The season's sweetest gems

The stains on my pant legs are steadily growing in both number and size. Spreading and overlapping, they now form an archipelago of dark, rounded islands on the tan nylon sea that covers my legs. These bluish-purple blotches come from the juices of squashed blueberries, which I've been hunting in the mountains east of my Anchorage home. The stains are most abundant around my right knee, reflecting my habit of kneeling as I pick, at times.

Pants stains are a crude measure of my success at finding local berry crops. Lots of stains, lots of ripe blueberries. Of course I have other, more dependable ways of documenting success: most obviously, the number of quarts I collect or the number of pies and pancake breakfasts that my picking yields.

Yet there are more subtle measures, too: the joy of discovering a rich "new" patch that other berry pickers have ignored or overlooked; the invigorating pleasure of inhaling crisp mountain air while caressed by warm late-summer sunlight and serenaded by redpolls or sparrows.

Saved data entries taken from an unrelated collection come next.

(** The identifier determines the clock reading and the counter it was
    printed from. *)
Lemma sessionID_inj (ts1 n1 ts2 n2 : Z) :
  pretty ts1 +:+ "-" +:+ pretty n1 = pretty ts2 +:+ "-" +:+ pretty n2 →
  ts1 = ts2 ∧ n1 = n2.
Proof.
  destruct (pretty_Z_shape ts1) as (s1 & d1 & E1 & Hs1 & Hd1 & Hne1).
  destruct (pretty_Z_shape ts2) as (s2 & d2 & E2 & Hs2 & Hd2 & Hne2).
  intros Heq. rewrite E1, E2, !app_assoc_string in Heq.
  assert (d1 = d2 ∧ s1 = s2 ∧ pretty n1 = pretty n2) as (-> & -> & Hn).
  { destruct Hs1 as [->| ->], Hs2 as [->| ->];
      rewrite ?app_String, ?app_empty in Heq.
    - by destruct (digits_dash_split _ _ _ _ Hd1 Hd2 Heq).
    - destruct d1 as [|c d1]; [done|]. rewrite app_String in Heq.
      injection Heq as -> _. done.
    - destruct d2 as [|c d2]; [done|]. rewrite app_String in Heq.
      injection Heq as <- _. done.
    - injection Heq as Heq.
      by destruct (digits_dash_split _ _ _ _ Hd1 Hd2 Heq). }
  split; [|by apply (inj pretty)].
  apply (inj pretty). by rewrite E1, E2.
Qed.

Lemma wrap64_succ n : (n < 2 ^ 63 - 1)%Z → (- 2 ^ 63 ≤ n)%Z →
  wrap64 (n + 1) = (n + 1)%Z.
Proof. intros. unfold wrap64. rewrite Z.mod_small by lia. lia. Qed.

Lemma newSession_spec ts username ss :
  sessionsNumbered ss →
  (1 ≤ nextSessNum ss < 2 ^ 63 - 1)%Z →
  sessions ss !! (newSession ts username ss).1 = None ∧
  sessions (newSession ts username ss).2 !! (newSession ts username ss).1
    = Some username ∧
  (∀ sid, sid ≠ (newSession ts username ss).1 →
          sessions (newSession ts username ss).2 !! sid = sessions ss !! sid) ∧
  sessionsNumbered (newSession ts username ss).2.
Proof.
  intros Hnum Hrange. cbn [newSession fst snd sessions nextSessNum].
  split; [|split; [|split]].
  - destruct (sessions ss !! _) as [u|] eqn:Hlook; [|done].
    destruct (Hnum _ _ Hlook) as (ts' & n & Heq & Hn).
    apply sessionID_inj in Heq as [_ <-]. lia.
  - apply lookup_insert_eq.
  - intros sid Hne. by apply lookup_insert_ne.
  - intros sid u. cbn [sessions nextSessNum].
    rewrite lookup_insert. rewrite wrap64_succ by lia.
    case_decide as Hsid.
    + intros _. exists ts, (nextSessNum ss). split; [done|lia].
    + intros Hlook. destruct (Hnum _ _ Hlook) as (ts' & n & Heq & Hn).
      exists ts', n. split; [done|lia].
Qed.


(** Property X13.  As long as the session counter has not reached the end of
    its range, [newSession] never hands out the identifier of a live session:
    when every live identifier carries a counter value below the next one,
    the new identifier is not yet in [sessions], it names the new user
    afterwards, every other session keeps its user, and the numbering is kept
    for the next call.  The clock may read anything, also the same value
    twice. *)
Theorem newSession_is_fresh ts username ss :
  sessionsNumbered ss →
  (1 ≤ nextSessNum ss < 2 ^ 63 - 1)%Z →
  sessions ss !! (newSession ts username ss).1 = None ∧
  sessions (newSession ts username ss).2 !! (newSession ts username ss).1
    = Some username ∧
  (∀ sid, sid ≠ (newSession ts username ss).1 →
          sessions (newSession ts username ss).2 !! sid = sessions ss !! sid) ∧
  sessionsNumbered (newSession ts username ss).2.
Proof. apply newSession_spec. Qed.

Lemma newSession_is_fresh_witness :
  sessions (newSession 5 "bob" (SessionStore ∅ 1)).2
    !! (newSession 5 "alice" (newSession 5 "bob" (SessionStore ∅ 1)).2).1
    = None ∧
  sessions (newSession 5 "alice" (newSession 5 "bob" (SessionStore ∅ 1)).2).2
    !! (newSession 5 "alice" (newSession 5 "bob" (SessionStore ∅ 1)).2).1
    = Some "alice" ∧
  (∀ sid, sid ≠ (newSession 5 "alice" (newSession 5 "bob" (SessionStore ∅ 1)).2).1 →
          sessions (newSession 5 "alice"
                      (newSession 5 "bob" (SessionStore ∅ 1)).2).2 !! sid =
          sessions (newSession 5 "bob" (SessionStore ∅ 1)).2 !! sid) ∧
  sessionsNumbered
    (newSession 5 "alice" (newSession 5 "bob" (SessionStore ∅ 1)).2).2.
Proof.
  assert (sessionsNumbered (SessionStore ∅ 1)) as H0.
  { intros sid u. simpl. by rewrite lookup_empty. }
  assert (1 ≤ nextSessNum (SessionStore ∅ 1) < 2 ^ 63 - 1)%Z as Hr0
    by (simpl; lia).
  pose proof (proj2 (proj2 (proj2
    (newSession_is_fresh 5 "bob" (SessionStore ∅ 1) H0 Hr0)))) as H1.
  apply (newSession_is_fresh 5 "alice" _ H1).
  vm_compute. split; [discriminate|reflexivity].
Defined.

(** Property X14.  A session identifier tells the clock reading and the
    counter value it was made from: two calls of [newSession] return the same
    identifier only when the clock read the same and the counter stood at the
    same value.  In particular two calls with different counter values never
    collide, whatever the clock reads. *)
Theorem session_id_determines_counter ts1 u1 ss1 ts2 u2 ss2 :
  (newSession ts1 u1 ss1).1 = (newSession ts2 u2 ss2).1 →
  ts1 = ts2 ∧ nextSessNum ss1 = nextSessNum ss2.
Proof. cbn [newSession fst]. apply sessionID_inj. Qed.

Lemma session_id_determines_counter_witness :
  (12 = 12)%Z ∧
  nextSessNum (SessionStore ∅ 3) = nextSessNum (SessionStore {[ "9-1" := "bob" ]} 3).
Proof.
  apply (session_id_determines_counter 12 "alice" (SessionStore ∅ 3)
           12 "carol" (SessionStore {[ "9-1" := "bob" ]} 3)).
  vm_compute. reflexivity.
Defined.

End session_ids.

(** * The dashboard server *)
Section dashboard_properties.
Variable sha256 : string → string.
Variable base64 : string → string.
Implicit Types (d : dashboard) (req : dreq) (reqs : list dreq).
Implicit Types (u sid : string) (rec : userRec).

Local Ltac kept :=
  eexists; split; [first [eassumption | reflexivity]|];
  split; reflexivity.

Lemma dstep_users_persist d req u rec :
  users d !! u = Some rec →
  ∃ rec', users (dstep sha256 base64 d req) !! u = Some rec' ∧
          Salt rec' = Salt rec ∧ PassHash rec' = PassHash rec.
Proof.
  intros Hu.
  destruct req as [meth rawQuery formOK username password redirect ts
                  |meth formOK username password salt ts
                  |cookie|cookie bypass rawQuery ts|meth cookie payload
                  |cookie q order ts fsOK|meth parseOK formfile|path];
    cbn [dstep].
  - unfold loginHandler. destruct meth, formOK; simpl; try kept.
    destruct (users d !! username); simpl; try kept.
    case_decide; simpl; try kept.
  - unfold registerHandler. destruct meth, formOK; simpl; try kept.
    destruct (users d !! username) eqn:Hname; simpl; try kept.
    exists rec. split; [|done]. rewrite lookup_insert_ne; [done|congruence].
  - unfold logoutHandler. destruct cookie; simpl; try kept.
  - unfold appHandler. case_decide; [destruct bypass|]; simpl; try kept.
    destruct (users d !! getUsername cookie (sess d)); simpl; kept.
  - unfold saveContextHandler. destruct meth; simpl; try kept.
    case_decide; simpl; try kept. destruct payload as [enc|]; simpl; try kept.
    destruct (users d !! getUsername cookie (sess d)) as [rec0|] eqn:Hname;
      simpl; try kept.
    destruct (decide (getUsername cookie (sess d) = u)) as [Heq|Hne].
    + rewrite Heq in *. rewrite lookup_insert_eq.
      assert (rec0 = rec) as -> by congruence. kept.
    + rewrite lookup_insert_ne by done. kept.
  - unfold queryHandler. repeat case_decide; simpl; try kept.
    destruct (writeFormFile ts fsOK); simpl; try kept.
  - unfold importHandler. destruct meth, parseOK; simpl; try kept.
    destruct formfile as [[filename [content|]]|]; simpl; try kept.
  - kept.
Qed.

Lemma drun_users_persist reqs d u rec :
  users d !! u = Some rec →
  ∃ rec', users (drun sha256 base64 reqs d) !! u = Some rec' ∧
          Salt rec' = Salt rec ∧ PassHash rec' = PassHash rec.
Proof.
  revert d rec. unfold drun.
  induction reqs as [|req reqs IH]; intros d rec Hu; simpl; [kept|].
  destruct (dstep_users_persist d req u rec Hu) as (rec1 & Hu1 & HS & HP).
  destruct (IH _ _ Hu1) as (rec2 & Hu2 & HS2 & HP2).
  exists rec2. split; [done|]. split; congruence.
Qed.

(** Property X15.  No request removes a user or changes a password: a user
    record that exists keeps its salt and its password hash through every
    sequence of requests (only the stored UI context can change). *)
Theorem credentials_persist reqs d u rec :
  users d !! u = Some rec →
  ∃ rec', users (drun sha256 base64 reqs d) !! u = Some rec' ∧
          Salt rec' = Salt rec ∧ PassHash rec' = PassHash rec.
Proof. apply drun_users_persist. Qed.

(** Property X16.  Registration and login agree: after a registration that
    was accepted (the name was free), and whatever requests follow, a login
    with the same name and password is answered with a redirect and a new
    session, and that session belongs to the registered name. *)
Theorem register_then_login d u p salt ts reqs rawQuery redirect ts' :
  users d !! u = None →
  let d1 := (registerHandler sha256 base64 POST true u p salt ts d).1 in
  let d2 := drun sha256 base64 reqs d1 in
  let r := loginHandler sha256 POST rawQuery true u p redirect ts' d2 in
  r.2 = LoginRedirect (newSession ts' u (sess d2)).1
          (if decide (redirect = "") then "/app" else "/app?" +:+ redirect) ∧
  getUsername (Some (newSession ts' u (sess d2)).1) (sess r.1) = u.
Proof.
  intros Hfree d1 d2 r.
  assert (users d1 !! u = Some {| Salt := salt;
                                  PassHash := hashPassword sha256 salt p;
                                  EncContextB64 := "" |}) as Hu1.
  { unfold d1, registerHandler. rewrite Hfree. simpl. apply lookup_insert_eq. }
  destruct (drun_users_persist reqs d1 u _ Hu1) as (rec' & Hu2 & HS & HP).
  fold d2 in Hu2. simpl in HS, HP.
  unfold r, loginHandler. rewrite Hu2. simpl.
  rewrite decide_True by (by rewrite HP, HS). simpl.
  split; [done|]. by rewrite lookup_insert_eq.
Qed.

Lemma sessionsNumbered_delete ss sid :
  sessionsNumbered ss →
  sessionsNumbered {| sessions := delete sid (sessions ss);
                      nextSessNum := nextSessNum ss |}.
Proof.
  intros Hnum sid' u. cbn [sessions nextSessNum].
  intros [_ Hlook]%lookup_delete_Some. by apply (Hnum sid' u).
Qed.

Lemma dstep_sess d req :
  sessionsNumbered (sess d) →
  (1 ≤ nextSessNum (sess d) < 2 ^ 63 - 1)%Z →
  sessionsNumbered (sess (dstep sha256 base64 d req)) ∧
  (nextSessNum (sess d) ≤ nextSessNum (sess (dstep sha256 base64 d req))
     ≤ nextSessNum (sess d) + 1)%Z.
Proof.
  intros Hnum Hrange.
  assert (∀ ts u, sessionsNumbered (newSession ts u (sess d)).2 ∧
            (nextSessNum (sess d) ≤ nextSessNum (newSession ts u (sess d)).2
               ≤ nextSessNum (sess d) + 1)%Z) as Hnew.
  { intros ts u. split; [by apply newSession_spec|].
    cbn [newSession snd nextSessNum]. rewrite wrap64_succ by lia. lia. }
  assert (sessionsNumbered (sess d) ∧
          (nextSessNum (sess d) ≤ nextSessNum (sess d)
             ≤ nextSessNum (sess d) + 1)%Z) as Hsame by (split; [done|lia]).
  destruct req as [meth rawQuery formOK username password redirect ts
                  |meth formOK username password salt ts
                  |cookie|cookie bypass rawQuery ts|meth cookie payload
                  |cookie q order ts fsOK|meth parseOK formfile|path];
    cbn [dstep].
  - unfold loginHandler. destruct meth, formOK; simpl; try done.
    destruct (users d !! username); simpl; try done.
    case_decide; simpl; [apply Hnew|done].
  - unfold registerHandler. destruct meth, formOK; simpl; try done.
    destruct (users d !! username); simpl; [done|apply Hnew].
  - unfold logoutHandler. destruct cookie; simpl; [|done].
    split; [by apply sessionsNumbered_delete|lia].
  - unfold appHandler. case_decide; [destruct bypass|]; simpl; try done.
    + apply Hnew.
    + destruct (users d !! getUsername cookie (sess d)); simpl; done.
  - unfold saveContextHandler. destruct meth; simpl; try done.
    case_decide; simpl; try done. destruct payload as [enc|]; simpl; try done.
    destruct (users d !! getUsername cookie (sess d)); simpl; done.
  - unfold queryHandler. repeat case_decide; simpl; try done.
    destruct (writeFormFile ts fsOK); simpl; done.
  - unfold importHandler. destruct meth, parseOK; simpl; try done.
    destruct formfile as [[filename [content|]]|]; simpl; done.
  - done.
Qed.

Lemma drun_sess reqs d :
  sessionsNumbered (sess d) →
  (1 ≤ nextSessNum (sess d))%Z →
  (nextSessNum (sess d) + Z.of_nat (length reqs) < 2 ^ 63)%Z →
  sessionsNumbered (sess (drun sha256 base64 reqs d)) ∧
  (nextSessNum (sess d) ≤ nextSessNum (sess (drun sha256 base64 reqs d))
     ≤ nextSessNum (sess d) + Z.of_nat (length reqs))%Z.
Proof.
  revert d. unfold drun.
  induction reqs as [|req reqs IH]; intros d Hnum Hlo Hhi.
  - simpl. split; [done|]. simpl in Hhi. lia.
  - cbn [foldl]. rewrite length_cons, Nat2Z.inj_succ in *.
    destruct (dstep_sess d req Hnum) as [Hnum1 Hstep]; [lia|].
    destruct (IH _ Hnum1) as [Hnum2 Hrun]; [lia|lia|].
    split; [done|lia].
Qed.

I am new to berry harvesting. Certainly I've picked and gobbled these tiny wild fruits for as long as I can remember, whenever walks have taken me through berry patches. But only in recent years has such casual picking become a more formal seasonal ritual.

Now, in late summer and early fall, I sometimes head into the backcountry expressly to collect wild berries. Even in this northern climate, the variety of edible types is remarkable: salmonberries, watermelon berries, high- and low-bush cranberries, nagoonberries, gooseberries, cloudberries, crowberries, huckleberries, strawberries, raspberries, ligonberries.

Blueberries have become my favorite target, both because of their taste and widespread abundance; they're everywhere, it seems, from Alaska's lush coastal rain forests to high alpine meadows and expansive arctic tundra.

I try to recall what caused the shift to serious collecting. Gradually, the memory takes shape. In the mid-1990s, while exploring Alaska's wild coast, I'd stumbled across an incredible profusion of juicily delicious blueberries.

The last day of the trip, I filled two quart-sized water bottles with purple-blue fruits larger than peas and brought them home to share with Dulcy, my wife.

We gobbled fresh blueberries, then blueberries with milk, and, finally, I tossed blueberries in pancake batter.

Forever hooked by those experimental berry pancakes, I asked Mom (a most excellent baker) for pie recipes. Her easy-to-follow, step-by-step instructions deepened our berry delight, and so I became a berry gatherer.

In just a few years, this harvesting has evolved into a valued ritual. In Alaska, where summers seem too short and autumns are even shorter, berry picking is one way to celebrate the changing seasons, instead of fighting the downhill slide into winter's cold and darkness.

It's also a way of becoming better acquainted - and more physically connected - with my home landscape.

As a berry picker, I pay more attention to the places where I walk. I learn about plant associations and the conditions that produce blueberry bushes; I notice changes in the timing and quantity of ripened berries from one year to the next.

One place I inevitably check is aptly named Blueberry Hill, a gently rounded knob in the Chugach Mountains a few miles from home. A short walk from the trailhead, the hill is an invigorating place of high winds, alpine meadows, and grand views that take in much of southcentral Alaska.

Kneeling on Blueberry Hill's pale-brown soil, crawling among yellow, orange, and reddish-purple bushes, and grabbing berries one by one or in small bunches, I can't help but become more grounded in the local landscape. And by collecting and consuming the berries that grow in my wild "backyard," I more fully participate in the seasonal cycles of my homeland.

Last year, my best harvest ever, I picked three gallons of blueberries. This year, surprised by an early ripening and faced with smaller "crops" in my favorite picking spots, I will likely only gather two gallons, maybe less, by autumn's end.

It's a tiny haul by most harvesting standards. And hardly worth mentioning, when compared with the bulk fruits and vegetables and meats (and junk food) that Dulcy and I will purchase at the grocery store this year.

So in one sense, I suppose, my picking is a token effort. In another sense - and the way I choose to see it -my harvest is a symbolic act, a personal reminder that all my food comes from the earth, not from supermarkets and food-packaging producers. Just as these wildly delicious berries from nearby mountains feed my body, so the act of picking them feeds my spirit.